__Extracted entries__
+===+

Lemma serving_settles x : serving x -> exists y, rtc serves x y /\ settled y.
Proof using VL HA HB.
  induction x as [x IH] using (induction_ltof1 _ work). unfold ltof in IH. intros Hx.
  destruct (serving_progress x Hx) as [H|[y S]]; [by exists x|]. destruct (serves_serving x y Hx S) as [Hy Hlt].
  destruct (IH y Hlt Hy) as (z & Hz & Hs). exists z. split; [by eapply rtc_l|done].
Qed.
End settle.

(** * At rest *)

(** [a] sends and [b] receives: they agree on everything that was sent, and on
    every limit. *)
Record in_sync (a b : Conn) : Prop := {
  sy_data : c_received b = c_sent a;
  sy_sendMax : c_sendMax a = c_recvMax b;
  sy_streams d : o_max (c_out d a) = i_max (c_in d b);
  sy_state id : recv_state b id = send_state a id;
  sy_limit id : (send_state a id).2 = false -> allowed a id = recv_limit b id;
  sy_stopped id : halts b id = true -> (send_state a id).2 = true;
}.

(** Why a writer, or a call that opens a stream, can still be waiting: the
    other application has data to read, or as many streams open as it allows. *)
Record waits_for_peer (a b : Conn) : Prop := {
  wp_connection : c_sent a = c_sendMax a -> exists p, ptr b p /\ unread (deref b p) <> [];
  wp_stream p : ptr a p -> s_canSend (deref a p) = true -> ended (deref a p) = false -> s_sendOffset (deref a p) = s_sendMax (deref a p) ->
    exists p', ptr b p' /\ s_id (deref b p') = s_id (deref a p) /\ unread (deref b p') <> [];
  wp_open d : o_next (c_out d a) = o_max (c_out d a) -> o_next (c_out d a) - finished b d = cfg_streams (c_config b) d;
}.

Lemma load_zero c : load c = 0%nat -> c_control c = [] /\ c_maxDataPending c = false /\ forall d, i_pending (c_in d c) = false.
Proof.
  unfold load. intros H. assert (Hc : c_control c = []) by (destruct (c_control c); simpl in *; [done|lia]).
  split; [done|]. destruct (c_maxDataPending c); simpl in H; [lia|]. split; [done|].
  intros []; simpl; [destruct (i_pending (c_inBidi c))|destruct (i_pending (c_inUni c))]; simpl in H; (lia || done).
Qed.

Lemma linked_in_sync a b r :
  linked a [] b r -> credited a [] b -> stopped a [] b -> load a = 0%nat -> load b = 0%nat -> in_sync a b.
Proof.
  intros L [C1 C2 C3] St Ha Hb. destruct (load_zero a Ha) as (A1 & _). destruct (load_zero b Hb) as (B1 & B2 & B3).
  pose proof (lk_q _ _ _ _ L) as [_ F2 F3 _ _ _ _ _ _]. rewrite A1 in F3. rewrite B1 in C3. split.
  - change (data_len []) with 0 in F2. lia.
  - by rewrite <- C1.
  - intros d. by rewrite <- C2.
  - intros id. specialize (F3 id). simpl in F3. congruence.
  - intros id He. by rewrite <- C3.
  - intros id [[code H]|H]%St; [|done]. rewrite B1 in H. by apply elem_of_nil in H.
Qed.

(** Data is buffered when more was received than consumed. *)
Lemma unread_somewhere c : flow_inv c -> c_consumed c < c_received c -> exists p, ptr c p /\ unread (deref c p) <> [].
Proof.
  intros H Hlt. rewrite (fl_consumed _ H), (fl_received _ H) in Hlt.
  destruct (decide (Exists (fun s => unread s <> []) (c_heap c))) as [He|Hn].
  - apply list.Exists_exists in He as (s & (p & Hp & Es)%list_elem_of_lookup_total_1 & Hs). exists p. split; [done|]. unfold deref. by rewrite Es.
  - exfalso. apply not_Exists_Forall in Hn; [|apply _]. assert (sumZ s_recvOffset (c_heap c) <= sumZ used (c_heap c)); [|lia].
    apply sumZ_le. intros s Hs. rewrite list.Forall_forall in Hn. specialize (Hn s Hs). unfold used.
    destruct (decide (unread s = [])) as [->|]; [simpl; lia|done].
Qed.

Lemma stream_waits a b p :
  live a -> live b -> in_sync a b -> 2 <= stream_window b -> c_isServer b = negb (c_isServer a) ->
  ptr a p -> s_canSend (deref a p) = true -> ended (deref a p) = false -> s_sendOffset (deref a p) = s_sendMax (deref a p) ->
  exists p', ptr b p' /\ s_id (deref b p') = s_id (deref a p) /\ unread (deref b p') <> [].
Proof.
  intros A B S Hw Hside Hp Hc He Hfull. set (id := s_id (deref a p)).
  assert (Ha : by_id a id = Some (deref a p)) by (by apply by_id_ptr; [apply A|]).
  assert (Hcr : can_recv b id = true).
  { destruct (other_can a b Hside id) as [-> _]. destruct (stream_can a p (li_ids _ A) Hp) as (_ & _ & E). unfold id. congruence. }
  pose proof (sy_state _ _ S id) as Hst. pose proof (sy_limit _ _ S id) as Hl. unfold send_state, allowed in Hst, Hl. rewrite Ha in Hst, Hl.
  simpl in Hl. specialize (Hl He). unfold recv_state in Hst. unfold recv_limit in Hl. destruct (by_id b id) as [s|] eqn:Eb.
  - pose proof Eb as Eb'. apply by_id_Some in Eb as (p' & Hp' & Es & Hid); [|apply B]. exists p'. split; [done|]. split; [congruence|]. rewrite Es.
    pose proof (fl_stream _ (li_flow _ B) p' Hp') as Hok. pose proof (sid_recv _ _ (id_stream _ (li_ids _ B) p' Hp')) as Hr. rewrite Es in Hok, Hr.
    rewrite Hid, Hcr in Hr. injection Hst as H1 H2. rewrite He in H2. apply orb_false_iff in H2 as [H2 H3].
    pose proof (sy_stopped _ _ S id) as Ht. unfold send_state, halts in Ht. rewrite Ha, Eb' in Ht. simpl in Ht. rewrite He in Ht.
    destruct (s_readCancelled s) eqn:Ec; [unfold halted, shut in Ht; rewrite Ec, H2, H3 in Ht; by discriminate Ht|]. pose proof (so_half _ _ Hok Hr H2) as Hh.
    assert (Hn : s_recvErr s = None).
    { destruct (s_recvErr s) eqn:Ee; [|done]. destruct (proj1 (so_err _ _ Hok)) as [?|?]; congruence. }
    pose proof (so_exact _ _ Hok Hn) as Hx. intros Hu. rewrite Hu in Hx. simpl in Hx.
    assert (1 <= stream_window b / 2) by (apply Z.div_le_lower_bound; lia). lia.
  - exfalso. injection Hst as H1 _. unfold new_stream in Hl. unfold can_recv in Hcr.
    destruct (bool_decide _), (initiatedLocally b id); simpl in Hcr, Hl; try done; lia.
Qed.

+===+

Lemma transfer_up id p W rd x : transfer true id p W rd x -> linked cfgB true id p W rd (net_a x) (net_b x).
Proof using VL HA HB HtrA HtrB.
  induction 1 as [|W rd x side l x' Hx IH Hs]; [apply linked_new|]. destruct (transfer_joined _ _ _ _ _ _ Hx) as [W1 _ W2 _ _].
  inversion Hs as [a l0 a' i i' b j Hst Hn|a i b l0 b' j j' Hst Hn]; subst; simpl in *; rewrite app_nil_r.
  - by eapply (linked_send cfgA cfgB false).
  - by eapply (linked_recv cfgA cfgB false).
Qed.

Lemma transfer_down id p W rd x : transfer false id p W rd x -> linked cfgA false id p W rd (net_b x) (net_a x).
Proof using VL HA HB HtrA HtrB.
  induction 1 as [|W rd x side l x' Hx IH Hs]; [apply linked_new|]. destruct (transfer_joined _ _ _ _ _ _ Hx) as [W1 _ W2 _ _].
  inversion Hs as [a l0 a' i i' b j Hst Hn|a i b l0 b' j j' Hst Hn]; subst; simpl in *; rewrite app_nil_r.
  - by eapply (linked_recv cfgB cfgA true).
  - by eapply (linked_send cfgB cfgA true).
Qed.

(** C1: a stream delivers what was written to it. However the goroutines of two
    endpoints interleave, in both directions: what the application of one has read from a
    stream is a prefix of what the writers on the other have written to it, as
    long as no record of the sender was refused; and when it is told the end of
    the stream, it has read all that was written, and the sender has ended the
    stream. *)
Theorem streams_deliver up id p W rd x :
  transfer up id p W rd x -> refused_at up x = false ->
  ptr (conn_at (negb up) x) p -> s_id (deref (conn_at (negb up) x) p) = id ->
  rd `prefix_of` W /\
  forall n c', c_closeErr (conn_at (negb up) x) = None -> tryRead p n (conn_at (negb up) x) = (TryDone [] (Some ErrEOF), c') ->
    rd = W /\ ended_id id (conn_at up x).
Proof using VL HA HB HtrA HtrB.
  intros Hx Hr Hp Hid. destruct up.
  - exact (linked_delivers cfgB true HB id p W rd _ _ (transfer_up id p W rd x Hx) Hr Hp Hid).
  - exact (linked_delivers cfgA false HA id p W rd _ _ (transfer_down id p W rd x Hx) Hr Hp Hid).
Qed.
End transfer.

+===+

__Assignment__
Everything from the line containing "Lemma serving_settles x" through the line containing "sy_streams d : o_max" in the material above should be retyped exactly, both ends included, and nothing more.

__Solution to this problem__
Lemma serving_settles x : serving x -> exists y, rtc serves x y /\ settled y.
Proof using VL HA HB.
  induction x as [x IH] using (induction_ltof1 _ work). unfold ltof in IH. intros Hx.
  destruct (serving_progress x Hx) as [H|[y S]]; [by exists x|]. destruct (serves_serving x y Hx S) as [Hy Hlt].
  destruct (IH y Hlt Hy) as (z & Hz & Hs). exists z. split; [by eapply rtc_l|done].
Qed.
End settle.

(** * At rest *)

(** [a] sends and [b] receives: they agree on everything that was sent, and on
    every limit. *)
Record in_sync (a b : Conn) : Prop := {
  sy_data : c_received b = c_sent a;
  sy_sendMax : c_sendMax a = c_recvMax b;
  sy_streams d : o_max (c_out d a) = i_max (c_in d b);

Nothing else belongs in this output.